E poi c`è l`articolo 77 che sancisce i presupposti del decreto legge, che è un provvedimento dell`esecutivo, sottratto quindi alla volontà del Parlamento che rappresenta la volontà della maggioranza.
La deroga alla disciplina per legge di qualsiasi materia può avvenire solo a patto che ci siano i presupposti di necessità e urgenza.
Non è questo il caso, ribadiscono i Consumatori.
Senza contare la violazione di quanto sancito dalla Convenzione dei diritti dell`uomo, che all`articolo 6 prevede il diritto di tutti i cittadini a un processo equanime che si svolga in tempi rapidi.
L`Intesa dei consumatori ha presentato il ricorso durante la causa intrapresa da un associato dell`Adusbef contro la compagnia Unipol.

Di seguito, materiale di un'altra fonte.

(** [members]: the words of a string; each round of the loop consumes at least
    one character. *)
Fixpoint members_loop (fuel : nat) (ist : istream) (view : list string) : list string :=
  match fuel with
  | O => view
  | S fuel =>
      let '(ist, m) := get_word ist "" in
      if fail ist then view else members_loop fuel ist (app view [m])
  end.
Definition members (value : string) : list string :=
  members_loop (S (String.length value)) (Istream value false) [].

Fixpoint value (m : list string) : string :=
  match m with
  | [] => ""
  | x :: m => x +:+ " " +:+ value m
  end.

Inductive heartbeat_t := HOK | HVIEWERR | HFAILURE.

#[global] Instance heartbeat_eq_dec : EqDecision heartbeat_t.
Proof. solve_decision. Defined.

Record config := MkConfig {
  acc : acceptor;
  myvid : Z;
  cme : string;
  mems : list string;
}.

(** [value(instance)] of the acceptor may add an empty entry to its map. *)
Definition get_view_wo (c : config) (instance : Z) : config * list string :=
  let '(a, v) := Acceptor.value (acc c) instance in
  (MkConfig a (myvid c) (cme c) (mems c), members v).

Definition get_view (c : config) (instance : Z) : config * list string := get_view_wo c instance.

Definition reconstruct (c : config) : config :=
  if instance_h (acc c) >? 0 then
    let c := MkConfig (acc c) (instance_h (acc c)) (cme c) (mems c) in
    let '(c, v) := get_view_wo c (myvid c) in
    MkConfig (acc c) (myvid c) (cme c) v
  else c.

(** The constructor on a node whose log file holds [file]. *)
Definition config_new (first me : string) (file : string) : outcome config :=
  let! a := acceptor_new (String.eqb me first) me me file in
  Val (reconstruct (MkConfig a 0 me [])).

Definition config_restore (c : config) (s : string) : outcome config :=
  let! a := Acceptor.restore (acc c) s in
  Val (reconstruct (MkConfig a (myvid c) (cme c) (mems c))).

(** The upcall of the acceptor: the new state, the handles deleted and the
    argument of [vc->commit_change]. *)
Definition paxos_commit (c : config) (instance : Z) (v : string)
    : config * list string * Z :=
  let newmem := members v in
  let gone := filter (fun x => negb (isamember x newmem) && negb (String.eqb (cme c) x)) (mems c) in
  (MkConfig (acc c) instance (cme c) newmem, gone, instance).

Definition ismember (c : config) (m : string) (vid : Z) : config * bool :=
  let '(c, v) := get_view_wo c vid in (c, isamember m v).

(** What [add] and [remove_wo] hand to [pro->run]. *)
Definition add_proposal (c : config) (new_m : string) : Z * list string * string :=
  (s32 (myvid c + 1), mems c, value (app (mems c) [new_m])).
Definition remove_proposal (c : config) (m : string) : Z * list string * string :=
  (s32 (myvid c + 1), mems c, value (filter (fun x => negb (String.eqb x m)) (mems c))).

Section run.
Context {W : Type} (cfg : W -> config).
Context (run : W -> Z -> list string -> string -> outcome (W * bool)).

Definition add (w : W) (new_m : string) (vid : Z) : outcome (W * bool) :=
  if negb (vid =? myvid (cfg w)) then Val (w, false)
  else let '(nextvid, curm, v) := add_proposal (cfg w) new_m in run w nextvid curm v.

Definition remove_wo (w : W) (m : string) : outcome (W * bool) :=
  let '(nextvid, cmems, v) := remove_proposal (cfg w) m in run w nextvid cmems v.

End run.

(** [heartbeat] from a node at view [vid]; [running] is [pro->isrunning()]. *)
Definition heartbeat (c : config) (vid : Z) (running : bool) : outcome (Z * Z) :=
  if vid =? myvid c then Val (paxos_OK, s32 (myvid c))
  else if running then
    VERIFY ((vid =? u32 (myvid c + 1)) || (u32 (vid + 1) =? myvid c)) ;;;
    Val (paxos_OK, s32 (myvid c))
  else Val (paxos_ERR, s32 (myvid c)).

(** [doheartbeat]; [ret] is the status of the call, [timeout_failure] without
    a handle. The [bool] says whether the handle is deleted. *)
Definition doheartbeat (ret : Z) : heartbeat_t * bool :=
  if ret =? paxos_OK then (HOK, false)
  else if (ret =? atmostonce_failure) || (ret =? oldsrv_failure) then (HOK, true)
  else if ret <? 0 then (HFAILURE, false)
  else (HVIEWERR, false).

Fixpoint smallest (m : string) (nodes : list string) : string :=
  match nodes with
  | [] => m
  | x :: nodes => smallest (if str_gtb m x then x else m) nodes
  end.

(** The loop that pings the others; [ping x] is the status of the call. *)
Fixpoint ping_rest (me : string) (ping : string -> Z) (nodes : list string) : option string :=
  match nodes with
  | [] => None
  | x :: nodes =>
      if negb (String.eqb x me) && negb (bool_decide ((doheartbeat (ping x)).1 = HOK))
      then Some x else ping_rest me ping nodes
  end.

(** One round of [heartbeater]: the node to be removed, if there is one.
    [vid'] is [myvid] after the pings, during which the lock is released. *)
Definition heartbeater_round (c : config) (ping : string -> Z) (vid' : Z)
    : config * option string :=
  let vid := myvid c in
  let '(c, cmems) := get_view_wo c vid in
  if negb (isamember (cme c) cmems) then (c, None)
  else
    let m := smallest (cme c) cmems in
    let bad :=
      if String.eqb m (cme c) then ping_rest (cme c) ping cmems
      else if bool_decide ((doheartbeat (ping m)).1 = HOK) then None else Some m in
    (c, match bad with
        | Some m => if vid =? vid' then Some m else None
        | None => None
        end).

(** ** Views are lists of words *)

Lemma value_app l1 l2 : value (app l1 l2) = value l1 +:+ value l2.
Proof.
  induction l1 as [|x l1 IH]; [done|]. cbn [value app]. by rewrite IH, !app_string_assoc.
Qed.

Lemma members_loop_value m : forall fuel view,
  Forall is_word m -> (length m < fuel)%nat ->
  members_loop fuel (Istream (value m) false) view = app view m.
Proof.
  induction m as [|x m IH]; intros fuel view Hok Hfuel; (destruct fuel as [|fuel]; [lia|]).
  - simpl. by rewrite app_nil_r.
  - apply Forall_cons in Hok as [Hx Hok]. cbn [value members_loop].
    change (" " +:+ value m) with (String blank (value m)).
    rewrite get_word_spec by done. cbv beta iota zeta. cbn [fail]. simpl in Hfuel.
    destruct fuel as [|fuel]; [lia|]. cbn [members_loop]. rewrite get_word_blank by done.
    change (members_loop (S fuel) (Istream (value m) false) (app view [x]) = app view (x :: m)).
    rewrite IH by (done || lia). by rewrite <-app_assoc.
Qed.

Lemma value_length m : Forall is_word m -> (length m <= String.length (value m))%nat.
Proof.
  induction 1 as [|x m Hx Hm IH]; [done|]. cbn [value length]. rewrite !length_app_string. simpl. lia.
Qed.

Lemma members_of_value m : Forall is_word m -> members (value m) = m.
Proof.
  intros Hok. unfold members. rewrite members_loop_value; [done|done|].
  pose proof (value_length m Hok). lia.
Qed.

(** C36: a view survives its encoding, and the proposals are the views they
    should be. For node names that are words [members] inverts [value]; the
    value [add] proposes is the current view with the new node at the end, the
    one [remove_wo] proposes is the current view without the node, and both
    are put to the nodes of the current view for the next instance. *)
Theorem proposals_encode_views (c : config) (x : string) :
  Forall is_word (mems c) -> is_word x -> 0 <= myvid c < 2 ^ 31 - 1 ->
  let '(i, nodes, v) := add_proposal c x in
  let '(j, nodes', w) := remove_proposal c x in
  members (value (mems c)) = mems c /\
  i = myvid c + 1 /\ nodes = mems c /\ members v = app (mems c) [x] /\
  j = myvid c + 1 /\ nodes' = mems c /\
  (forall y, y ∈ members w <-> y ∈ mems c /\ y <> x).
Proof.
  intros Hm Hx Hv. unfold add_proposal, remove_proposal.
  assert (s32 (myvid c + 1) = myvid c + 1) as -> by (apply s32_id; unfold is_s32; lia).
  split_and!; try done.
  - by apply members_of_value.
  - apply members_of_value, Forall_app. split; [done|by constructor].
  - intros y. rewrite members_of_value.
    + rewrite list_elem_of_filter. rewrite Is_true_true, negb_true_iff, String.eqb_neq. tauto.
    + apply Forall_forall. intros z [_ Hz]%list_elem_of_filter. by eapply Forall_forall in Hm.
Qed.

Definition demo_config : config :=
  MkConfig (acceptor_fresh "n1" "") 3 "n1" ["n1"; "n2"].

Lemma proposals_encode_views_witness :
  members (value (mems demo_config)) = mems demo_config /\
  4 = myvid demo_config + 1 /\ mems demo_config = mems demo_config /\
  members "n1 n2 n2 " = app (mems demo_config) ["n2"] /\
  4 = myvid demo_config + 1 /\ mems demo_config = mems demo_config /\
  (forall y, y ∈ members "n1 " <-> y ∈ mems demo_config /\ y <> "n2").
Proof.
  apply (proposals_encode_views demo_config "n2").
  - repeat constructor; done.
  - done.
  - simpl. lia.
Defined.

(** ** The current view follows the acceptor *)

(** What [config] keeps of the acceptor it listens to. *)
Definition in_step (c : config) : Prop :=
  instance_h (acc c) > 0 ->
  myvid c = instance_h (acc c) /\ mems c = members (default "" (values (acc c) !! myvid c)).

Definition set_acc (c : config) (a : acceptor) : config := MkConfig a (myvid c) (cme c) (mems c).

(** A node, and the upcalls of threads that have left [pxs_mutex] in [commit_wo] and
    not yet entered [cfg_mutex] in [paxos_commit], oldest first. *)
Record following := Following { fc : config; ups : list (Z * string) }.

(** One critical section of some thread. With [fifo] the upcalls are made in the
    order of the commits; the locks do not ensure it. *)
Inductive fstep (fifo : bool) : following -> following -> Prop :=
| f_prepare f arg r a r' st :
    preparereq (acc (fc f)) arg r = (a, r', st) -> fstep fifo f (Following (set_acc (fc f) a) (ups f))
| f_accept f arg a b st :
    acceptreq (acc (fc f)) arg = (a, b, st) -> fstep fifo f (Following (set_acc (fc f) a) (ups f))
| f_decide f arg a u st :
    decidereq (acc (fc f)) arg = Val (a, u, st) -> fstep fifo f (Following (set_acc (fc f) a) (app (ups f) u))
| f_commit f i v a u :
    Acceptor.commit (acc (fc f)) i v = (a, u) -> fstep fifo f (Following (set_acc (fc f) a) (app (ups f) u))
| f_view f j :
    fstep fifo f (Following (get_view (fc f) j).1 (ups f))
| f_upcall f l1 i v l2 :
    ups f = app l1 ((i, v) :: l2) -> (fifo = true -> l1 = []) ->
    fstep fifo f (Following (paxos_commit (fc f) i v).1.1 (app l1 l2)).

Proprio nel mezzo di un simile bailamme spunta fuori un altro dubbio di legittimità.
Questa volta si tratta del decreto del 2000, nel frattempo abrogato, che fissava il blocco delle tariffe Rc Auto.
In particolare, la Corte di giustizia europea `ritiene in contrasto con il diritto comunitario la normativa italiana` che imponeva il congelamento dei premi dell`assicurazione obbligatoria sui veicoli a motore.
Si tratta, secondo i magistrati europei che hanno accolto l`interpretazione dell`Esecutivo Ue, di una `violazione del principio della libertà tariffaria` in base alla direttiva europea del 1992 relativa all`assicurazione diretta.